• What you should do
The listing below holds a line with "apply Forall_app in" and a line with "length k = 32%nat -> (d". Reproduce those two lines exactly, plus everything between them.

• Exercise data
Lemma key_ltb_below a b : length a = length b -> key_ltb a b = true -> below a b.
Proof.
  intros Hl Hlt. assert (Hne : key_bits a <> key_bits b).
  { intros ->%key_bits_inj; [|done]. rewrite key_ltb_spec in Hlt by done. lia. }
  destruct (lcp_differ (key_bits a) (key_bits b)) as (x & Ha & Hb); [by rewrite !key_bits_length, Hl|done|].
  unfold below. rewrite Ha, Hb. enough (x = false) as -> by done. clear Hb.
  revert b Hl Hlt Hne Ha. induction a as [|p a IH]; intros [|q b] Hl Hlt Hne Ha; try done.
  injection Hl as Hl. cbn [key_bits] in *. rewrite lcp_app in Ha by done.
  destruct (byte_pairs p q) as (_ & Hinj & Hbit). case_decide as Hpq.
  - apply Hinj in Hpq as ->. cbn [key_ltb] in Hlt. rewrite Z.ltb_irrefl, Z.eqb_refl in Hlt.
    rewrite lookup_app_r in Ha by lia. rewrite Nat.add_comm, Nat.add_sub in Ha.
    eapply (IH b); [done|done| |exact Ha]. intros ?. apply Hne. congruence.
  - cbn [key_ltb] in Hlt. apply orb_true_iff in Hlt as [Hlt%Z.ltb_lt|Hlt].
    + specialize (Hbit Hlt). rewrite lookup_app_l in Ha by (by eapply lookup_lt_Some). congruence.
    + apply andb_true_iff in Hlt as [->%Z.eqb_eq%byte_val_inj _]. done.
Qed.

Lemma lcp_prefix a b n : (n <= lcp a b)%nat -> take n a = take n b.
Proof.
  intros Hn. rewrite <- (Nat.min_l n (lcp a b)) by lia. rewrite <- !take_take. by rewrite lcp_take.
Qed.

Lemma lcp_lookup a b n : (n < lcp a b)%nat -> a !! n = b !! n.
Proof.
  intros Hn. rewrite <- (lookup_take_lt a (lcp a b)), <- (lookup_take_lt b (lcp a b)) by lia.
  by rewrite lcp_take.
Qed.

Lemma lcp_unique a b n x :
  take n a = take n b -> a !! n = Some x -> b !! n = Some (negb x) -> lcp a b = n.
Proof.
  revert a b. induction n as [|n IH]; intros [|p a] [|q b]; try done; cbn.
  - intros _ [= ->] [= ->]. by destruct x.
  - intros [= -> Ht] Ha Hb. rewrite eqb_reflx. f_equal. by apply IH.
Qed.

(** Going on to a key that parts earlier. *)
Lemma below_trans a b c :
  below a b -> below b c ->
  (lcp (key_bits b) (key_bits c) < lcp (key_bits a) (key_bits b))%nat ->
  below a c /\ lcp (key_bits a) (key_bits c) = lcp (key_bits b) (key_bits c).
Proof.
  intros [Ha Hb] [Hb' Hc] Hlt.
  assert (Heq : lcp (key_bits a) (key_bits c) = lcp (key_bits b) (key_bits c)).
  { apply lcp_unique with false; [|by rewrite (lcp_lookup _ _ _ Hlt)|done].
    rewrite (lcp_prefix (key_bits a) (key_bits b)) by lia. apply lcp_take. }
  split; [|done]. unfold below. rewrite Heq. split; [|done]. by rewrite (lcp_lookup _ _ _ Hlt).
Qed.

Lemma below_levels a b c :
  below a b -> below b c ->
  lcp (key_bits a) (key_bits b) <> lcp (key_bits b) (key_bits c).
Proof. intros [_ Hb] [Hb' _] Heq. rewrite Heq in Hb. congruence. Qed.

(** ** The sorted list of bindings *)

Section Sorted.
Context {V : Type}.
Implicit Types (l : list (Bytes32 * V)).

Definition klt (a b : Bytes32 * V) : Prop := from_be_bytes a.1 < from_be_bytes b.1.

Lemma btree_insert_keys k v l :
  Forall (fun kv => length kv.1 = 32%nat) l -> length k = 32%nat ->
  Forall (fun kv => length kv.1 = 32%nat) (btree_insert k v l).
Proof.
  intros Hl Hk. induction Hl as [|[k' v'] l Hk' Hl IH]; cbn [btree_insert].
  - by repeat constructor.
  - repeat case_decide; [by constructor|]. case_if; by repeat constructor.
Qed.

Lemma btree_insert_lookup k v l :
  list_to_map (M := gmap Bytes32 V) (btree_insert k v l) = <[k := v]> (list_to_map l).
Proof.
  induction l as [|[k' v'] l IH]; cbn [btree_insert]; [done|]. case_decide as Hk.
  - subst. cbn. by rewrite insert_insert_eq.
  - case_if; [done|]. cbn. rewrite IH. by apply insert_insert_ne.
Qed.

Lemma btree_insert_head k v l x :
  klt x (k, v) -> Forall (klt x) l -> Forall (klt x) (btree_insert k v l).
Proof.
  intros Hk Hl. induction Hl as [|[k' v'] l Hk' Hl IH]; cbn [btree_insert].
  - by repeat constructor.
  - repeat case_decide; [by constructor|]. case_if; by repeat constructor.
Qed.

Lemma btree_insert_sorted k v l :
  Forall (fun kv => length kv.1 = 32%nat) l -> length k = 32%nat ->
  StronglySorted klt l -> StronglySorted klt (btree_insert k v l).
Proof.
  intros Hl Hk Hs. induction Hs as [|[k' v'] l Hs IH Hf]; cbn [btree_insert].
  { by repeat constructor. }
  apply Forall_cons in Hl as [Hk' Hl]. cbn in Hk'. case_decide as Heq.
  { subst. by constructor. }
  rewrite key_ltb_spec by congruence. case_if.
  - constructor; [by constructor|]. constructor; [done|].
    eapply Forall_impl; [exact Hf|]. unfold klt. cbn. intros. lia.
  - constructor; [by apply IH|]. apply btree_insert_head; [|done]. unfold klt. cbn.
    assert (from_be_bytes k' <> from_be_bytes k); [|lia]. intros Hv. apply Heq.
    rewrite <- (from_to_be_bytes k), <- (from_to_be_bytes k'). by rewrite Hk, Hk', Hv.
Qed.

Lemma btree_collect_spec set :
  Forall (fun kv : Bytes32 * V => length kv.1 = 32%nat) set ->
  Forall (fun kv => length kv.1 = 32%nat) (btree_collect set) /\
  StronglySorted klt (btree_collect set) /\
  list_to_map (M := gmap Bytes32 V) (btree_collect set) =
    foldl (fun m kv => <[kv.1 := kv.2]> m) ∅ set.
Proof.
  intros Hf. induction set as [|[k v] set IH] using rev_ind.
  { split_and!; [done|constructor|done]. }
  apply Forall_app in Hf as [Hf [Hk _]%Forall_cons]. destruct (IH Hf) as (H1 & H2 & H3).
  unfold btree_collect in *. rewrite !foldl_app. cbn [foldl fst snd]. split_and!.
  - by apply btree_insert_keys.
  - by apply btree_insert_sorted.
  - by rewrite btree_insert_lookup, H3.
Qed.
End Sorted.

(** ** Merging neighbours *)

(** A branch of the stack: its first key, its trie, and the depth of the trie's root (256 for
    a leaf). *)
Record item : Type := mkItem { ik : Bytes32; it : trie; idep : nat }.

Definition at_depth (n : nat) (k : Bytes32) : list bool := take n (key_bits k).

Definition item_ok (i : item) : Prop :=
  length (ik i) = 32%nat /\ (idep i <= 256)%nat /\ canon (at_depth (idep i) (ik i)) (it i) /\
  match it i with E => False | L k _ => k = ik i /\ idep i = 256%nat | B _ _ => True end.

Lemma at_depth_length n k : length k = 32%nat -> (n <= 256)%nat -> length (at_depth n k) = n.
Proof. intros. unfold at_depth. rewrite length_take, key_bits_length. lia. Qed.

(** The trie of an item raised to just below depth [n]. *)
Definition raised (n : nat) (i : item) : trie :=
  match it i with
  | B _ _ => plug_all (chain (ik i) (idep i - S n) (S n)) (it i)
  | t => t
  end.

Definition join (n : nat) (i j : item) : item := mkItem (ik i) (B (raised n i) (raised n j)) n.

Definition prox (i j : item) : nat := lcp (key_bits (ik i)) (key_bits (ik j)).

Lemma canon_chain k n d t :
  length k = 32%nat -> (d + n <= 256)%nat -> canon (at_depth (d + n) k) t -> (2 <= tsize t)%nat ->
  canon (at_depth d k) (plug_all (chain k n d) t).
Proof.
  intros Hk Hd Hc Ht. apply plug_canon_big; [apply chain_sides_canon| |done].
  unfold at_depth. by rewrite chain_pos.
Qed.

Lemma item_branch_size i l r : item_ok i -> it i = B l r -> (2 <= tsize (it i))%nat.
Proof. intros (_ & _ & Hc & _) Hi. rewrite Hi in *. apply Hc. Qed.

Lemma raised_canon n i :
  item_ok i -> (n < idep i)%nat -> canon (at_depth (S n) (ik i)) (raised n i).
Proof.
  intros Hok Hn. pose proof Hok as (Hk & Hd & Hc & Hl). unfold raised.
  destruct (it i) as [|k v|l r] eqn:Hi; [done|..].
  - destruct Hl as [-> Hd']. destruct Hc as (? & ? & _). split_and!; [done..|apply prefix_take].
  - rewrite <- Hi. apply canon_chain; [done|lia| |by eapply item_branch_size].
    replace (S n + (idep i - S n))%nat with (idep i) by lia. by rewrite Hi.
Qed.

Lemma raised_size n i : item_ok i -> tsize (raised n i) = tsize (it i) /\ (1 <= tsize (it i))%nat.
Proof.
  intros Hok. pose proof Hok as (_ & _ & Hc & Hl). unfold raised.
  destruct (it i) as [|k v|l r] eqn:Hi; [done|done|].
  assert (Hch : forall m d t, tsize (plug_all (chain (ik i) m d) t) = tsize t).
  { induction m as [|m IH]; intros d t; [done|]. cbn [chain]. rewrite plug_all_cons, IH, plug_size. done. }
  rewrite Hch. destruct Hc as (_ & _ & Hs). split; [done|cbn; lia].
Qed.

Lemma raised_contents n i :
  item_ok i -> (n < idep i)%nat -> contents (raised n i) = contents (it i).
Proof.
  intros Hok Hn. pose proof (raised_canon n i Hok Hn) as Hc. unfold raised in *.
  destruct (it i) as [|k v|l r] eqn:Hi; [done|done|].
  rewrite (contents_plug_all _ _ _ Hc), chain_side_map. by rewrite map_union_empty.
Qed.

Lemma below_prefix a b : below a b ->
  at_depth (S (lcp (key_bits a) (key_bits b))) a = at_depth (lcp (key_bits a) (key_bits b)) a ++ [false] /\
  at_depth (S (lcp (key_bits a) (key_bits b))) b = at_depth (lcp (key_bits a) (key_bits b)) a ++ [true].
Proof.
  intros [Ha Hb]. unfold at_depth. rewrite (take_S_r _ _ _ Ha), (take_S_r _ _ _ Hb).
  split; [done|]. f_equal. symmetry. apply lcp_take.
Qed.

Lemma join_ok i j :
  item_ok i -> item_ok j -> below (ik i) (ik j) -> (prox i j < idep i)%nat -> (prox i j < idep j)%nat ->
  item_ok (join (prox i j) i j).
Proof.
  intros Hi Hj Hb Hni Hnj. destruct (below_prefix _ _ Hb) as [P1 P2].
  pose proof (raised_canon _ _ Hi Hni) as Ci. pose proof (raised_canon _ _ Hj Hnj) as Cj.
  unfold prox in Ci, Cj. rewrite P1 in Ci. rewrite P2 in Cj.
  destruct (raised_size (prox i j) i Hi) as [S1 ?], (raised_size (prox i j) j Hj) as [S2 ?].
  pose proof Hi as (Hk & Hd & _). unfold item_ok, join. cbn [ik it idep].
  split_and!; [done|lia| |done]. split_and!; [done..|]. unfold prox in *. lia.
Qed.

Section Merge.
Context `{Sha256} {S : Type} `{InsertStorage S}.
Implicit Types (s : S).

Definition branch_of (i : item) : Branch := mkBranch (ik i) (tnode (idep i) (it i)).

Definition item_node (i : item) : Bytes32 -> Primitive -> Prop :=
  on_node (at_depth (idep i) (ik i)) (it i).

(** The edits only insert, and exactly the nodes of [P]. *)
Definition inserts (es : list edit) (P : Bytes32 -> Primitive -> Prop) : Prop :=
  ins_only es /\ forall h pr, Ins h pr ∈ es <-> P h pr.

Lemma inserts_app es1 es2 P1 P2 :
  inserts es1 P1 -> inserts es2 P2 -> inserts (es1 ++ es2) (fun h pr => P1 h pr \/ P2 h pr).
Proof.
  intros [I1 H1'] [I2 H2']. split.
  - intros h [?|?]%elem_of_app; [by eapply I1|by eapply I2].
  - intros h pr. rewrite elem_of_app, H1', H2'. done.
Qed.

Lemma inserts_nodes l :
  inserts (ins_node <$> l)
    (fun h pr => exists n, n ∈ l /\ h = node_hash n /\ pr = node_to_primitive n).
Proof.
  split.
  - intros h (n & ? & _)%list_elem_of_fmap. done.
  - intros h pr. rewrite list_elem_of_fmap. unfold ins_node. split.
    + intros (n & [= -> ->] & ?). eauto.
    + intros (n & ? & -> & ->). eauto.
Qed.

Lemma inserts_ext es P Q : (forall h pr, P h pr <-> Q h pr) -> inserts es P -> inserts es Q.
Proof. intros HPQ [? Hi]. split; [done|]. intros h pr. by rewrite <- HPQ. Qed.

• Expected answer
  apply Forall_app in Hf as [Hf [Hk _]%Forall_cons]. destruct (IH Hf) as (H1 & H2 & H3).
  unfold btree_collect in *. rewrite !foldl_app. cbn [foldl fst snd]. split_and!.
  - by apply btree_insert_keys.
  - by apply btree_insert_sorted.
  - by rewrite btree_insert_lookup, H3.
Qed.
End Sorted.

(** ** Merging neighbours *)

(** A branch of the stack: its first key, its trie, and the depth of the trie's root (256 for
    a leaf). *)
Record item : Type := mkItem { ik : Bytes32; it : trie; idep : nat }.

Definition at_depth (n : nat) (k : Bytes32) : list bool := take n (key_bits k).

Definition item_ok (i : item) : Prop :=
  length (ik i) = 32%nat /\ (idep i <= 256)%nat /\ canon (at_depth (idep i) (ik i)) (it i) /\
  match it i with E => False | L k _ => k = ik i /\ idep i = 256%nat | B _ _ => True end.

Lemma at_depth_length n k : length k = 32%nat -> (n <= 256)%nat -> length (at_depth n k) = n.
Proof. intros. unfold at_depth. rewrite length_take, key_bits_length. lia. Qed.

(** The trie of an item raised to just below depth [n]. *)
Definition raised (n : nat) (i : item) : trie :=
  match it i with
  | B _ _ => plug_all (chain (ik i) (idep i - S n) (S n)) (it i)
  | t => t
  end.

Definition join (n : nat) (i j : item) : item := mkItem (ik i) (B (raised n i) (raised n j)) n.

Definition prox (i j : item) : nat := lcp (key_bits (ik i)) (key_bits (ik j)).

Lemma canon_chain k n d t :
  length k = 32%nat -> (d + n <= 256)%nat -> canon (at_depth (d + n) k) t -> (2 <= tsize t)%nat ->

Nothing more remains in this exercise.